Junior Isas (Jisas) were launched in 2011, and offer a valuable tax-free wrapper to families who want to build up a nest egg for youngsters.

The money can be put into stocks and shares or cash. It is then locked away until the child reaches 18 (though children can start managing their account on their own from 16) and any earnings will not be taxed.

Figures released last week by HMRC show that 70 pc of parents are still choosing cash Jisas over the stock market.

Chancellor Rishi Sunak this year more than doubled the annual limit parents can pay into a Jisa from £4,368 to £9,000. It is hoped the move will encourage families to put more money aside for children who would benefit from a fund to help with university or a helping hand on to the property ladder.

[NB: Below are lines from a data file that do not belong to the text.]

(** * Team-member lifecycle of projectify-app-api

    A shallow embedding of [src/services/team-member.service.js] and
    [src/controllers/team-member.controller.js], followed by the properties
    of the account lifecycle that the specification states about them.

    The persistent store (the Prisma [teamMember] table) is a list of rows in
    insertion order; every asynchronous service method is a computation in a
    state-and-exception monad over the store and a log of external effects.
    An exception keeps the writes that happened before it, as in JavaScript. *)

From Stdlib Require Import String Ascii List Bool Arith Lia.
From stdpp Require Import base option list strings gmap.
Import ListNotations.

Local Open Scope string_scope.
Local Open Scope list_scope.

(** ** Data model *)

(** The [status] column (an enumeration in the Prisma schema). *)
Inductive Status := INACTIVE | ACTIVE | DEACTIVATED.

Global Instance Status_eq_dec : EqDecision Status.
Proof. solve_decision. Defined.

Definition status_name (s : Status) : string :=
  match s with
  | INACTIVE => "INACTIVE"
  | ACTIVE => "ACTIVE"
  | DEACTIVATED => "DEACTIVATED"
  end.

(** A row of the [teamMember] table; [password] and [inviteToken] are
    nullable columns. The projections are qualified ([TeamMember.adminId
    teamMember] for [teamMember.adminId]) so that the methods below can keep
    the parameter names of the source. *)
Module TeamMember.
Record t := mk {
  id : string;
  adminId : string;
  firstName : string;
  lastName : string;
  position : string;
  joinDate : string;
  email : string;
  password : option string;
  inviteToken : option string;
  status : Status
}.
End TeamMember.

Abbreviation TeamMember := TeamMember.t.
(** X9.  When a listing succeeds.  If every name [os.listdir] returns is a
    directory or a file whose size can be read, [list_directory] answers
    the header followed by one line per sorted entry: a directory shows
    its name only, a file its name and the size [os.path.getsize] reports
    for it. *)
Theorem list_directory_lines (self : MCPFilesystemServer) (p : str)
    (names : list str) (w : W) :
  p <> [] ->
  is_safe_path self (PStr p) w = (Ok true, w) ->
  os_listdir w (PStr p) = Ok names ->
  (forall n, In n names ->
             os_isdir w (join p n) = true
             \/ exists z, os_getsize w (join p n) = Ok z) ->
  exists entries,
    map name entries = names
    /\ list_directory self (PStr p) w
       = (Ok (PDict [(lit "content",
                      PList [text_block
                               (lit "Contents of directory " ++ p ++ lit ":"
                                ++ nl ++ nl
                                ++ List.concat (map render_entry
                                                  (sort_entries entries)))])]),
          w)
    /\ Forall (fun en =>
                 (os_isdir w (join p (name en)) = true
                  /\ render_entry en
                     = [128193%N] ++ lit " " ++ name en ++ nl)
                 \/ (os_isdir w (join p (name en)) = false
                     /\ os_getsize w (join p (name en)) = Ok (size en)
                     /\ render_entry en
                        = [128196%N] ++ lit " " ++ name en ++ lit " ("
                          ++ str_of_int (size en) ++ lit " bytes)" ++ nl))
              (sort_entries entries).
Proof.
  intros Hp Hsafe Hlist Hstat.
  destruct (stat_entries_outcome p names w)
    as [[entries [Hrun [Hnames Hall]]] | [m [e [Hm [Hd [Hsz _]]]]]].
  2: { destruct (Hstat m Hm) as [Hdir | [z Hz]]; congruence. }
  exists entries. split; [exact Hnames|]. split.
  - rewrite (list_directory_run self Hp Hsafe).
    unfold try_except, bind at 1, observe. rewrite Hlist.
    unfold bind, ret. rewrite Hrun.
    now rewrite (render_listing_lines (PStr p)).
  - apply (Permutation_Forall (sort_entries_perm entries)).
    eapply Forall_impl; [|exact Hall].
    intros en [[Hdir [Htype Hsize]] | [Hdir [Htype Hsize]]].
    + left. split; [exact Hdir|]. unfold render_entry. now rewrite Htype.
    + right. split; [exact Hdir|]. split; [exact Hsize|].
      unfold render_entry. rewrite Htype. cbn [str_eqb].
      change (str_eqb (lit "file") (lit "directory")) with false.
      change (str_eqb (lit "file") (lit "file")) with true.
      cbv iota. now rewrite <- !app_assoc.
Qed.
Lemma update_fails_on_status_or_errors_witness :
  let up := Scenario.upstream 2000 Scenario.token_ok
              (Scenario.completion JNull) Scenario.leads_errors in
  status Scenario.leads_errors = 200
  /\ fst (updateMarketoLead Reference.runtime Scenario.env up
            (JStr (str "42")) [] Scenario.fresh)
     = inl update_error.
Proof.
  intros up. split; [reflexivity |].
  refine (proj2 (proj2 (proj2 (proj2
            (@update_fails_on_status_or_errors Reference.runtime Scenario.env
               up (JStr (str "42")) [] Scenario.fresh Scenario.fresh
               (JStr (str "tok-0")) (str "tok-0") Scenario.leads_errors
               (JObj [ (str "requestId", JStr (str "e42b#14272d07d78"));
                       (str "success", JBool false);
                       (str "errors",
                        JArr [ JObj [ (str "code", JStr (str "1004"));
                                      (str "message",
                                       JStr (str "Lead not found")) ] ]) ])
               _ _ _ _))))
            _ _ _ _);
    vm_compute; reflexivity.
Defined.

(** C3 (as stated) fails: a non-success answer whose body is not JSON makes
    [updateMarketoLead] throw the parse error of [res.json()], not the
    update error. *)
Lemma update_error_not_raised_for_unparsable_body :
  let up := Scenario.upstream 2000 Scenario.token_ok
              (Scenario.completion JNull) Scenario.leads_bad_gateway in
  let r := fst (updateMarketoLead Reference.runtime Scenario.env up
                  (JStr (str "42")) [] Scenario.fresh) in
  ok Scenario.leads_bad_gateway = false
  /\ r = inl (Builtin (BadJSON (payload Scenario.leads_bad_gateway)))
  /\ r <> inl update_error.
Proof.
  intros up r.
  assert (Hr : r = inl (Builtin (BadJSON (payload Scenario.leads_bad_gateway))))
    by (vm_compute; reflexivity).
  split; [reflexivity | split; [assumption |]].
  rewrite Hr. discriminate.
Qed.

(* ================================================================= *)
(** * Validation of the generated e-mail *)

Section Validation.

Variable rt : Runtime.
Variable env : ProcessEnv.
Variable up : Upstream.

Lemma check_fields_inv (parsed email : JSValue) :
  check_fields parsed = inr email ->
  email = parsed /\ complete parsed = true.
Proof.
  destruct (nullish parsed) eqn:Hn.
  - unfold check_fields, member. rewrite Hn. discriminate.
  - rewrite check_fields_spec by assumption.
    destruct (complete parsed); [| discriminate].
    intros H. injection H as <-. now split.
Qed.

Lemma email_of_content_inv (content email : JSValue) :
  email_of_content rt content = inr email -> complete email = true.
Proof.
  unfold email_of_content.
  destruct (string_receiver content (str "trim")) as [e | text];
    [discriminate |].
  simpl rbind at 1.
  destruct (cleanup_stap2 (cleanup_stap1 text)) as [e | jsonSlice];
    [discriminate |].
  simpl rbind at 1.
  destruct (parse_slice rt jsonSlice) as [e | parsed]; [discriminate |].
  simpl. intros H. apply check_fields_inv in H as [-> H]. exact H.
Qed.

(** [generateEmailWithAI] only returns e-mails that passed the check. *)
Lemma generateEmailWithAI_complete
      (a : LeadArgs) (st st' : State) (email : JSValue) :
  generateEmailWithAI rt env up a st = (inr email, st') ->
  complete email = true.
Proof.
  rewrite generateEmailWithAI_unfold.
  destruct (fetch_content rt env up a st) as [[e | content] st1];
    [discriminate |].
  intros H. injection H as H _. now apply email_of_content_inv in H.
Qed.

Lemma absent_or_empty_is_incomplete (props : properties) (k : jsstring) :
  In k [str "subject"; str "preheader"; str "htmlBody"] ->
  lookup props k = None \/ lookup props k = Some (JStr []) ->
  complete (JObj props) = false.
Proof.
  intros Hk Hv.
  assert (Hfalsy : truthy (get_prop (JObj props) k) = false).
  { simpl. now destruct Hv as [-> | ->]. }
  unfold complete.
  destruct Hk as [<- | [<- | [<- | []]]]; rewrite Hfalsy.
  - reflexivity.
  - apply andb_false_iff. left. apply andb_false_r.
  - apply andb_false_r.
Qed.

End Validation.

(** C5.  When the model's text yields a JSON candidate that parses to an
    object, [generateEmailWithAI] returns that object if [subject],
    [preheader] and [htmlBody] are all truthy, and otherwise throws "OpenAI
    JSON mist subject/preheader/htmlBody"; a field that is absent or the
    empty string makes the object incomplete. *)
Theorem incomplete_email_is_rejected
        (rt : Runtime) (env : ProcessEnv) (up : Upstream)
        (a : LeadArgs) (st st' : State)
        (content jsonSlice : jsstring) (props : properties) :
  fetch_content rt env up a st = (inr (JStr content), st') ->
  cleanup_stap2 (cleanup_stap1 content) = inr jsonSlice ->
  JSON_parse rt jsonSlice = Some (JObj props) ->
  let parsed := JObj props in
  generateEmailWithAI rt env up a st
  = (if complete parsed then inr parsed else inl missing_fields_error, st')
  /\ (forall k : jsstring,
         In k [str "subject"; str "preheader"; str "htmlBody"] ->
         lookup props k = None \/ lookup props k = Some (JStr []) ->
         generateEmailWithAI rt env up a st = (inl missing_fields_error, st')).
Proof.
  intros Hcontent Hslice Hparse parsed.
  assert (Hgen : generateEmailWithAI rt env up a st
                 = (if complete parsed then inr parsed
                    else inl missing_fields_error, st')).
  { rewrite generateEmailWithAI_unfold, Hcontent.
    rewrite (email_of_content_slice rt _ Hslice).
    unfold parse_slice. rewrite Hparse. simpl rbind.
    now rewrite check_fields_spec. }
  split; [assumption |].
  intros k Hk Hv. rewrite Hgen.
  unfold parsed. now rewrite (@absent_or_empty_is_incomplete props k Hk Hv).
Qed.
(** * docker_orchestrator.py: a shallow embedding and its verified properties

    The development follows the layout of the module:
    - [Py]: the Python [str] methods the orchestrator calls;
    - [Pathlib]: POSIX [pathlib] paths, the file system and [Path.resolve];
    - the world (file system, Docker daemon), the state-and-exception monad
      in which methods run, and the methods of [DockerOrchestrator];
    - the theorems, one group per part of the orchestrator: the path
      guard, the decorator, reading and writing, block replacement, the
      annotated rendering, listing, the session, the life cycle, moving;
    - further theorems on the same methods and on those not met before:
      searching, provisioning and reuse of the container, the constructor,
      and what the guard lets through exactly.

    Python [str] values are modelled by [string]; text files hold a [string]
    (UTF-8 encoding and decoding are taken as inverse to each other, which
    holds for every [str] without lone surrogates). *)

From Stdlib Require Import Ascii.
From stdpp Require Import base tactics option list strings gmap fin_maps pretty sorting.

Set Default Proof Using "Type".

(* ===================================================================== *)
(** * Python strings                                                      *)
(* ===================================================================== *)

Module Py.

(** [len(s)] *)
Abbreviation len := String.length.

(** [s[n:]] *)
Fixpoint sdrop (n : nat) (s : string) : string :=
  match n, s with
  | 0, _ => s
  | S _, "" => ""
  | S n', String _ s' => sdrop n' s'
  end.

(** [s.startswith(p)] *)
Fixpoint startswith (s p : string) {struct p} : bool :=
  match p, s with
  | "", _ => true
  | String _ _, "" => false
  | String c p', String d s' => if decide (c = d) then startswith s' p' else false
  end.

(** [s.split(sep)] for a one-character separator: never empty, and
    [len(result) = 1 + s.count(sep)]. *)
Fixpoint split (sep : ascii) (s : string) : list string :=
  match s with
  | "" => [""]
  | String c s' =>
      if decide (c = sep) then "" :: split sep s'
      else match split sep s' with
           | w :: ws => String c w :: ws
           | [] => [String c ""]
           end
  end.

(** [sep.join(l)] *)
Fixpoint join (sep : string) (l : list string) : string :=
  match l with
  | [] => ""
  | [x] => x
  | x :: l' => x +:+ sep +:+ join sep l'
  end.

(** [c in s] for a character. *)
Fixpoint contains_char (c : ascii) (s : string) : bool :=
  match s with
  | "" => false
  | String d s' => if decide (c = d) then true else contains_char c s'
  end.

(** The scanning loop shared by [str.count] and [str.replace] for a
    non-empty needle: walk the text from the left; on a match at the
    current position, take it and skip the [len sub - 1] characters that
    follow, so matches never overlap.  [skip] is the number of characters
    still to be passed over. *)
Fixpoint count_go (sub : string) (skip : nat) (s : string) : nat :=
  match s with
  | "" => 0
  | String _ s' =>
      match skip with
      | S k => count_go sub k s'
      | 0 => if startswith s sub
             then S (count_go sub (len sub - 1) s')
             else count_go sub 0 s'
      end
  end.

(** [s.count(sub)]: the number of non-overlapping occurrences; the empty
    needle is found between all characters, [len(s) + 1] times. *)
Definition count (s sub : string) : nat :=
  match sub with
  | "" => S (len s)
  | _ => count_go sub 0 s
  end.

(** [budget] is [None] for an unbounded replacement and [Some n] while
    [n] replacements may still be made. *)
Definition budget_left (budget : option nat) : bool :=
  match budget with Some 0 => false | _ => true end.
Definition budget_pred (budget : option nat) : option nat := pred <$> budget.

Fixpoint replace_go (old new : string) (budget : option nat) (skip : nat)
    (s : string) : string :=
  match s with
  | "" => ""
  | String c s' =>
      match skip with
      | S k => replace_go old new budget k s'
      | 0 => if budget_left budget && startswith s old
             then new +:+ replace_go old new (budget_pred budget) (len old - 1) s'
             else String c (replace_go old new budget 0 s')
      end
  end.

(** An empty [old] matches before every character and at the end. *)
Fixpoint interleave (new : string) (budget : option nat) (s : string) : string :=
  if budget_left budget then
    match s with
    | "" => new
    | String c s' => new +:+ String c (interleave new (budget_pred budget) s')
    end
  else s.

(** [s.replace(old, new)] ([budget = None]) and [s.replace(old, new, n)]
    ([budget = Some n]). *)
Definition replace (s old new : string) (budget : option nat) : string :=
  match old with
  | "" => interleave new budget s
  | _ => replace_go old new budget 0 s
  end.

(** [str.isspace] on one character, for code points below 256. *)
Definition isspace (c : ascii) : bool :=
  let n := nat_of_ascii c in
  bool_decide (9 ≤ n ≤ 13) || bool_decide (28 ≤ n ≤ 32)
  || bool_decide (n = 133) || bool_decide (n = 160).

(** [s.rstrip()] *)
Fixpoint rstrip (s : string) : string :=
  match s with
  | "" => ""
  | String c s' =>
      match rstrip s' with
      | "" => if isspace c then "" else String c ""
      | r => String c r
      end
  end.

(** [s.lstrip()] and [s.strip()] *)
Fixpoint lstrip (s : string) : string :=
  match s with
  | "" => ""
  | String c s' => if isspace c then lstrip s' else s
  end.
Definition strip (s : string) : string := rstrip (lstrip s).

(** [s.split(sep, maxsplit)] for a one-character separator. *)
Fixpoint split_max (sep : ascii) (maxsplit : nat) (s : string) : list string :=
  match maxsplit, s with
  | 0, _ => [s]
  | _, "" => [""]
  | S m, String c s' =>
      if decide (c = sep) then "" :: split_max sep m s'
      else match split_max sep maxsplit s' with
           | w :: ws => String c w :: ws
           | [] => [String c ""]
           end
  end.

(** [sorted(l, key=key)]: a stable sort that only asks whether one key is
    strictly below another.  The elements are inserted from the right, each
    one in front of the first element whose key is not below its own. *)
Section sorted.
Context {A K : Type} (lt : K → K → bool) (key : A → K).

Fixpoint insert_by (x : A) (l : list A) : list A :=
  match l with
  | [] => [x]
  | y :: l' => if lt (key y) (key x) then y :: insert_by x l' else x :: l
  end.

Definition sorted (l : list A) : list A := foldr insert_by [] l.
End sorted.

(** [<] on strings (by code point) and on pairs of a [bool] and a string. *)
Definition str_lt (a b : string) : bool :=
  match String.compare a b with Lt => true | _ => false end.
Definition bool_lt (a b : bool) : bool := negb a && b.
Definition tuple_lt (a b : bool * string) : bool :=
  bool_lt a.1 b.1 || (bool_decide (a.1 = b.1) && str_lt a.2 b.2).

End Py.


(* ===================================================================== *)
(** * Exceptions and results                                              *)
(* ===================================================================== *)

(** The exception classes that can reach the orchestrator, from the
    builtins, [shutil] and the Docker SDK ([NotFound] is a subclass of
    [APIError]). *)
Inductive exn_class :=
| PermissionError | FileNotFoundError | FileExistsError | NotADirectoryError
| IsADirectoryError | OSError | RuntimeError | ValueError | AttributeError
| KeyError | NotImplementedError | ShutilError | DockerNotFound | DockerAPIError
| PlainException.

Record exn := Exn { exn_class_of : exn_class; exn_msg : string }.

(** [str(e)] *)
Definition str_of_exn (e : exn) : string := exn_msg e.

Inductive outcome (A : Type) :=
| Ok (a : A)
| Raise (e : exn).
Arguments Ok {A} a.
Arguments Raise {A} e.

Global Instance exn_class_eq_dec : EqDecision exn_class.
Proof. solve_decision. Defined.

(* ===================================================================== *)
(** * pathlib on POSIX, and the file system                               *)
(* ===================================================================== *)

Module Pathlib.

(** A [PurePosixPath]: whether it is anchored at the root, and its
    components after the anchor.  Parsing drops empty and ["."] components
    and keeps [".."], as pathlib does. *)
Record Path := MkPath { absolute : bool; parts : list string }.

Definition is_plain_name (x : string) : Prop := x ≠ "" ∧ x ≠ ".".

(** [Path(s)] *)
Definition parse (s : string) : Path :=
  {| absolute := Py.startswith s "/";
     parts := filter is_plain_name (Py.split "/" s) |}.

(** [a / b]: an absolute right operand replaces the left one. *)
Definition joinpath (a b : Path) : Path :=
  if absolute b then b
  else {| absolute := absolute a; parts := parts a ++ parts b |}.

(** [str(p)] *)
Definition str (p : Path) : string :=
  if absolute p then "/" +:+ Py.join "/" (parts p)
  else match parts p with
       | [] => "."
       | _ => Py.join "/" (parts p)
       end.

(** [p.parent] *)
Definition parent (p : Path) : Path :=
  {| absolute := absolute p; parts := removelast (parts p) |}.

(** [p.name] *)
Definition name (p : Path) : string := List.last (parts p) "".

(** The absolute path with the given components. *)
Definition abs (q : list string) : Path := {| absolute := true; parts := q |}.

But Scottish Friendly wants to see the industry and the FCA do more to encourage parents to invest, as figures show that families who do end up with a pot nearly a third larger than those who stick to cash.

Analysis by the mutual today reveals that mothers and fathers spend more than four times as much money on cakes and biscuits than they invest for their children.

The data from the Office for National Statistics shows that the UK’s eight million households with children spent a combined total of £1.6 billion on sugary treats in the 2017/18 financial year.

By comparison, Treasury figures from the same year show parents invested just £387.8 million into investment Junior Isas.

ASURvEY for Scottish Friendly also shows that just 6pc of parents and grandparen­ts saving for a child are using a stocks and shares Jisa — compared to 27 pc who have a cash Jisa. Some 37 pc use an ordinary savings account, and 26 pc use a current account.

It comes as rates on cash savings have been in freefall. The average cash Junior Isa now pays just 2.06pc — down from 2.46 pc last year.

Rates on ordinary child savings accounts have fallen even further after the Bank of England slashed the base rate to all-time low of 0.1 pc.

Neil Lovatt, Scottish Friendly’s commercial director, says there should be more warnings for parents against leaving savings in a cash account for long periods of time.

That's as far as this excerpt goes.